Traditionally, mental disorders have been categorized under psychological conditions as opposed to neurological ones since they don’t typically involve any visible, physical brain damage. For the same reason, most neuroscience research about mental disorders only investigates changes in a patient’s brain structure and connectivity.

This arrangement means people with certain mental disorders involving auditory hallucinations, like the voices people with schizophrenia can hear but no one else can, have long puzzled scientists. However, new research took a different approach to finding an answer.

Previous Research

To explain why people with schizophrenia and other disorders experience auditory hallucinations, scientists theorized it’s because their brains struggle to distinguish between their inner thought processes and external voices. Yet, how or where, precisely, this misconnect occurs remained unknown.

However, Xing Tian — an associate professor of Neural and Cognitive Sciences at NYU Shanghai and a Global Network Associate Professor for the Center for Neural Science at NYU — has long been fascinated by auditory hallucinations, and his research introduces a possible answer.

Tian followed the research for years until he and his team published a series of works in 2020, 2022, and 2023, revealing a possible neurological explanation behind audio hallucinations in the brain.

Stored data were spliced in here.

(* ===== verification/Plan.v ===== *)
(** * What provisioning a subscriber means: the abstract plan

    The specification the workflows implement.  The plan of a subscriber is a
    list of groups of items; an item is one scheduler, queue or flow request,
    written as data.  [exec_plan] is the reference semantics: the requests of a
    group are all sent, the first bad answer of a group ends the plan with the
    reason of its request, and flow ids are taken as the flows are sent.
    The refinement theorems of Refinement.v say that the code of the three
    workflows behaves as its plan. *)
From S2P Require Import Prelude Utils Proto Config Runtime Play TechProfile ResourceManager WorkflowUtils.

(** A flow of the plan: the classifier table it is taken from (that of the TT
    workflow or the common one), type, direction, gem port, priority code point
    (0xff: none), whether the agent replicates it over the p-bit map, and
    whether it is the other direction of the flow before it. *)
Record flow_item := {
  fi_tt : bool;
  fi_type : string;
  fi_dir : string;
  fi_gem : Z;
  fi_pcp : Z;
  fi_replicate : bool;
  fi_symmetric : bool;
  fi_pbits : gmap Z Z;
}.

Inductive item :=
  | ISched (d : Direction)
  | IQueue (d : Direction)
  | IFlow (f : flow_item).

(** ** Flow contents *)

(** The table of the TT workflow; [mac] is the destination address of the
    downstream flows that have one. *)
Definition tt_format (flowType direction : string) (mac : list Z) : Classifier * Action :=
  let cls ov iv op ip eth mac proto tag :=
    {| cl_OVid := ov; cl_IVid := iv; cl_OPbits := op; cl_IPbits := ip; cl_EthType := eth;
       cl_DstMac := mac; cl_IpProto := proto; cl_SrcPort := 0; cl_DstPort := 0;
       cl_PktTagType := tag |} in
  let act cmd ov iv op ip :=
    {| act_Cmd := Some cmd; act_OVid := ov; act_IVid := iv; act_OPbits := op;
       act_IPbits := ip |} in
  if decide (direction = Upstream) then
    if decide (flowType = IgmpFlow)
    then (cls 0 0 0 0 IPv4EthType [] IgmpProto SingleTag, act cmd_trap 0 0 0 0)
    else if decide (flowType = HsiaFlow)
    then (cls 33 0 0 255 0 [] 0 SingleTag, act cmd_push 7 33 0 0)
    else if decide (flowType = VoipFlow)
    then (cls 63 0 7 255 0 [] 0 SingleTag, act cmd_push 10 63 7 0)
    else if decide (flowType = VodFlow)
    then (cls 55 0 5 255 0 [] 0 SingleTag, act cmd_push 555 55 5 0)
    else if decide (flowType = MgmtFlow)
    then (cls 75 0 7 255 0 [] 0 SingleTag, act cmd_push 575 75 7 0)
    else (zero_Classifier, zero_Action)
  else if decide (direction = Downstream) then
    if decide (flowType = HsiaFlow)
    then (cls 7 33 255 255 0 [] 0 DoubleTag, act cmd_pop 0 33 0 0)
    else if decide (flowType = VoipFlow)
    then (cls 10 63 255 255 0 mac 0 DoubleTag, act cmd_pop 0 63 0 7)
    else if decide (flowType = VodFlow)
    then (cls 555 55 255 255 0 mac 0 DoubleTag, act cmd_pop 0 55 0 5)
    else if decide (flowType = MgmtFlow)
    then (cls 575 75 255 255 0 mac 0 DoubleTag, act cmd_pop 0 75 0 7)
    else (zero_Classifier, zero_Action)
  else (zero_Classifier, zero_Action).

Definition has_mac (f : flow_item) : bool :=
  fi_tt f && bool_decide (fi_dir f = Downstream) &&
  (bool_decide (fi_type f = VoipFlow) || bool_decide (fi_type f = VodFlow)
   || bool_decide (fi_type f = MgmtFlow)).

Definition mac_byte (r : Z) : Z := u8 (r mod 255 + 0).

(** The six draws of [GenerateMac], and the source after them. *)
Definition mac_of (s : Streams) : list Z :=
  (fun n => mac_byte (s_rand s n)) <$> [0; 1; 2; 3; 4; 5]%nat.
Definition after_mac (s : Streams) : Streams := Nat.iter 6 pop_rand s.

Section subscriber.
Variables (subs : Subscriber) (tp : TechProfileInstance) (us ds : SchedulerAttributes).

Definition item_sched (d : Direction) : Request :=
  RpcCreateTrafficSchedulers
    {| tss_IntfId := PonIntf subs; tss_OnuId := OnuID subs; tss_UniId := UniID subs;
       tss_PortNo := UniPortNo subs;
       tss_TrafficScheds :=
         [ {| ts_Direction := sa_Direction (if decide (d = Direction_DOWNSTREAM) then ds else us);
              ts_AllocId := sa_AllocId us;
              ts_Scheduler := sched_config (if decide (d = Direction_DOWNSTREAM) then ds else us);
              ts_TrafficShapingInfo :=
                {| Cir := 16000; Cbs := 5000; Pir := 32000; Pbs := 10000 |} |} ] |}.

Definition item_queue (d : Direction) : Request :=
  RpcCreateTrafficQueues
    {| tqs_IntfId := PonIntf subs; tqs_OnuId := OnuID subs; tqs_UniId := UniID subs;
       tqs_PortNo := UniPortNo subs; tqs_TrafficQueues := traffic_queues tp d |}.

Definition item_flow (f : flow_item) (id symmetric : Z) (mac : list Z) : Request :=
  let '(c, a) := if fi_tt f then tt_format (fi_type f) (fi_dir f) mac
                 else FormatClassfierAction (fi_type f) (fi_dir f) subs in
  RpcFlowAdd
    {| fl_AccessIntfId := i32 (PonIntf subs); fl_OnuId := i32 (OnuID subs);
       fl_UniId := i32 (UniID subs); fl_FlowId := id;
       fl_SymmetricFlowId := symmetric;
       fl_FlowType := fi_dir f; fl_AllocId := i32 (sa_AllocId us);
       fl_GemportId := i32 (fi_gem f);
       fl_Classifier := if decide (fi_pcp f = 0xff) then c else set_OPbits (fi_pcp f) c;
       fl_Action := Some a; fl_Priority := 1000; fl_PortNo := UniPortNo subs; fl_GroupId := 0;
       fl_ReplicateFlow := fi_replicate f; fl_PbitToGemport := fi_pbits f |}.

(** What a bad answer to an item gives; a flow the agent already has is no
    error. *)
Definition flow_item_verdict (err : option GoError) : option ReasonCode :=
  match err with
  | None => None
  | Some e => if decide (status_Code (Some e) = AlreadyExists) then None
              else Some FLOW_ADD_FAILED
  end.

Definition item_verdict (it : item) (err : option GoError) : option ReasonCode :=
  match it with
  | ISched _ => match err with Some _ => Some SCHED_CREATION_FAILED | None => None end
  | IQueue _ => match err with Some _ => Some QUEUE_CREATION_FAILED | None => None end
  | IFlow _ => flow_item_verdict err
  end.

(** ** Reference semantics *)

(** One item after the flow [prev]: its request, the last flow id, and the
    streams left when the request is sent. *)
Definition item_request (it : item) (prev : Z) (s : Streams) : Request * Z * Streams :=
  match it with
  | ISched d => (item_sched d, prev, s)
  | IQueue d => (item_queue d, prev, s)
  | IFlow f =>
      let id := s_flow s 0%nat in
      let s := pop_flow s in
      let '(mac, s) := if has_mac f then (mac_of s, after_mac s) else ([], s) in
      (item_flow f id (if fi_symmetric f then prev else 0) mac, id, s)
  end.

Fixpoint exec_group (its : list item) (prev : Z) (s : Streams)
    : list Request * option ReasonCode * Z * Streams :=
  match its with
  | [] => ([], None, prev, s)
  | it :: its' =>
      let '(req, prev', s1) := item_request it prev s in
      let v := item_verdict it (s_rpc s1 0%nat) in
      let '(reqs, v', prev'', s2) := exec_group its' prev' (pop_rpc s1) in
      (req :: reqs, match v with Some c => Some c | None => v' end, prev'', s2)
  end.

Fixpoint exec_plan (groups : list (list item)) (prev : Z) (s : Streams)
    : list Request * option ReasonCode * Z * Streams :=
  match groups with
  | [] => ([], None, prev, s)
  | its :: groups' =>
      let '(reqs, v, prev', s') := exec_group its prev s in
      match v with
      | Some c => (reqs, Some c, prev', s')
      | None =>
          let '(reqs', v', prev'', s'') := exec_plan groups' prev' s' in
          (reqs ++ reqs', v', prev'', s'')
      end
  end.

(** ** The plans of the three workflows *)

Definition scheds_plan : list (list item) :=
  [ [ISched Direction_DOWNSTREAM]; [ISched Direction_UPSTREAM] ].
Definition queues_plan : list (list item) :=
  [ [IQueue Direction_DOWNSTREAM]; [IQueue Direction_UPSTREAM] ].
Definition bearer_plan : list (list item) := scheds_plan ++ queues_plan.

(** A flow the agent replicates over the whole p-bit map. *)
Definition mapped_flow (ty dir : string) (sym : bool) : item :=
  IFlow {| fi_tt := false; fi_type := ty; fi_dir := dir; fi_gem := 0; fi_pcp := 0xff;
           fi_replicate := true; fi_symmetric := sym;
           fi_pbits := build_pbitToGem (UpstreamGemPortAttributeList tp) |}.

Definition hsia_plan : list (list item) :=
  [ [mapped_flow HsiaFlow Upstream false]; [mapped_flow HsiaFlow Downstream true] ].

Definition att_plan : list (list item) :=
  bearer_plan ++
  [ [mapped_flow EapolFlow Upstream false]; [mapped_flow DhcpFlowIPV4 Upstream false] ] ++
  hsia_plan.

Definition dt_plan : list (list item) := bearer_plan ++ hsia_plan.

(** A flow of one gem port and one priority code point. *)
Definition pcp_flow (tt : bool) (ty dir : string) (sym : bool) (gp : Z * Z) : item :=
  IFlow {| fi_tt := tt; fi_type := ty; fi_dir := dir; fi_gem := gp.1; fi_pcp := gp.2;
           fi_replicate := false; fi_symmetric := sym; fi_pbits := ∅ |}.

(** The pairs of an upstream gem port and a priority code point it carries. *)
Definition gem_pcps : list (Z * Z) :=
  g ← UpstreamGemPortAttributeList tp; (fun pcp => (gp_GemportId g, pcp)) <$> pbit_pcps (gp_PbitMap g).

Definition tt_service (ty : string) (rest : list (Z * Z -> item)) : list (list item) :=
  (fun gp => [pcp_flow true ty Upstream false gp; pcp_flow true ty Downstream true gp]
             ++ ((fun f => f gp) <$> rest)) <$> gem_pcps.

Definition dhcp_item : Z * Z -> item := pcp_flow false DhcpFlowIPV4 Upstream false.
Definition igmp_item : Z * Z -> item := pcp_flow true IgmpFlow Upstream false.

Definition tt_plan : list (list item) :=
  bearer_plan ++ tt_service HsiaFlow [] ++ tt_service VoipFlow [dhcp_item]
  ++ tt_service VodFlow [dhcp_item; igmp_item] ++ tt_service MgmtFlow [dhcp_item].

Definition plan_of (workflow : string) : list (list item) :=
  if decide (workflow = "ATT") then att_plan
  else if decide (workflow = "DT") then dt_plan
  else if decide (workflow = "TT") then tt_plan
  else [].

(** ** Properties of the reference semantics *)

Lemma exec_plan_app p1 p2 prev s :
  exec_plan (p1 ++ p2) prev s =
  let '(reqs, v, prev', s') := exec_plan p1 prev s in
  match v with
  | Some c => (reqs, Some c, prev', s')
  | None => let '(reqs', v', prev'', s'') := exec_plan p2 prev' s' in
            (reqs ++ reqs', v', prev'', s'')
  end.
Proof.
  revert prev s. induction p1 as [|its p1 IH]; intros prev s; cbn.
  { by destruct (exec_plan p2 prev s) as [[[??]?]?]. }
  destruct (exec_group its prev s) as [[[reqs [c|]] prev'] s']; cbn; [done|].
  rewrite IH. destruct (exec_plan p1 prev' s') as [[[reqs' [c|]] p''] s'']; cbn; [done|].
  destruct (exec_plan p2 p'' s'') as [[[??]?]?]. by rewrite app_assoc.
Qed.

(** The requests of a list of items, without the answers: every flow has an id,
    the other direction of a flow names the id of the flow before it, and a
    destination address, where there is one, has six bytes below 255. *)
Inductive plan_requests : Z -> list item -> list Request -> Prop :=
  | pr_nil prev : plan_requests prev [] []
  | pr_sched prev d its reqs :
      plan_requests prev its reqs ->
      plan_requests prev (ISched d :: its) (item_sched d :: reqs)
  | pr_queue prev d its reqs :
      plan_requests prev its reqs ->
      plan_requests prev (IQueue d :: its) (item_queue d :: reqs)
  | pr_flow prev f id mac its reqs :
      length mac = (if has_mac f then 6 else 0)%nat ->
      Forall (fun b => 0 <= b < 255) mac ->
      plan_requests id its reqs ->
      plan_requests prev (IFlow f :: its)
        (item_flow f id (if fi_symmetric f then prev else 0) mac :: reqs).

Definition item_reason (it : item) : ReasonCode :=
  match it with
  | ISched _ => SCHED_CREATION_FAILED
  | IQueue _ => QUEUE_CREATION_FAILED
  | IFlow _ => FLOW_ADD_FAILED
  end.

(** How a plan ends: complete, or with the reason of an item of its last
    group. *)
Definition plan_ends (groups : list (list item)) (k : nat) (v : option ReasonCode) : Prop :=
  match v with
  | None => k = length groups
  | Some c => exists k' its it, k = S k' /\ groups !! k' = Some its /\ it ∈ its
                                /\ item_reason it = c
  end.

Lemma mac_byte_range r : 0 <= mac_byte r < 255.
Proof.
  unfold mac_byte, u8. pose proof (Z.mod_pos_bound r 255).
  rewrite Z.mod_small; lia.
Qed.

Lemma exec_group_requests its prev s :
  let '(reqs, v, prev', s') := exec_group its prev s in
  (forall its' reqs', plan_requests prev' its' reqs' ->
     plan_requests prev (its ++ its') (reqs ++ reqs'))
  /\ (forall c, v = Some c -> exists it, it ∈ its /\ item_reason it = c).
Proof.
  revert prev s. induction its as [|it its IH]; intros prev s; cbn -[item_request].
  { by split; [|intros c [=]]. }
  destruct (item_request it prev s) as [[req prev'] s1] eqn:Hit.
  specialize (IH prev' (pop_rpc s1)).
  destruct (exec_group its prev' (pop_rpc s1)) as [[[reqs v] prev''] s2].
  destruct IH as [IHr IHv]. split.
  - intros its' reqs' Hr. specialize (IHr _ _ Hr).
    destruct it as [d|d|f]; cbn -[mac_of after_mac] in Hit; [simplify_eq; by constructor..|].
    destruct (has_mac f) eqn:Hf; simplify_eq; apply pr_flow; rewrite ?Hf; try done.
    apply Forall_fmap, Forall_true. intros n. apply mac_byte_range.
  - intros c Hc. destruct (item_verdict it (s_rpc s1 0%nat)) as [c'|] eqn:Hv.
    + injection Hc as ->. exists it. split; [apply elem_of_cons; by left|].
      destruct it; cbn -[flow_item_verdict] in *; unfold flow_item_verdict in *;
        destruct (s_rpc s1 0%nat); try case_decide; by simplify_eq.
    + destruct (IHv c Hc) as (it' & Hin & Hr). exists it'. split; [|done].
      apply elem_of_cons. by right.
Qed.

Lemma exec_plan_requests groups prev s :
  let '(reqs, v, _, _) := exec_plan groups prev s in
  exists k, plan_requests prev (mjoin (take k groups)) reqs /\ plan_ends groups k v.
Proof.
  revert prev s. induction groups as [|its groups IH]; intros prev s; cbn.
  { exists O. by split; [constructor|]. }
  pose proof (exec_group_requests its prev s) as Hg.
  destruct (exec_group its prev s) as [[[reqs v] prev'] s']. destruct Hg as [Hr Hv].
  destruct v as [c|].
  - exists 1%nat. cbn. rewrite take_0, app_nil_r. split.
    + rewrite <-(app_nil_r its), <-(app_nil_r reqs). apply Hr. constructor.
    + destruct (Hv c eq_refl) as (it & Hin & Hc). by exists O, its, it.
  - specialize (IH prev' s'). destruct (exec_plan groups prev' s') as [[[reqs' v'] ?] ?].
    destruct IH as (k & Hk & He). exists (S k). split; [by apply Hr|].
    destruct v' as [c|]; cbn in *; [|by rewrite He].
    destruct He as (k' & its' & it & -> & ? & ? & ?). by exists (S k'), its', it.
Qed.

End subscriber.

Based on their combined research, the team theorized that dysfunctions in two brain signals — a “broken” corollary discharge (CD) and a “noisy” efference copy (EC) - generate audio hallucinations.

Whenever we think about or execute a movement, including speaking, our brain generates corollary discharge (CD) and efference copy (EC) signals. The CD signal is supposed to help us distinguish between external events and our personal actions by dampening our sensory reactions to self-generated actions. Meanwhile, a healthy EC narrows things down by increasing sensory responses related to the specific action being performed.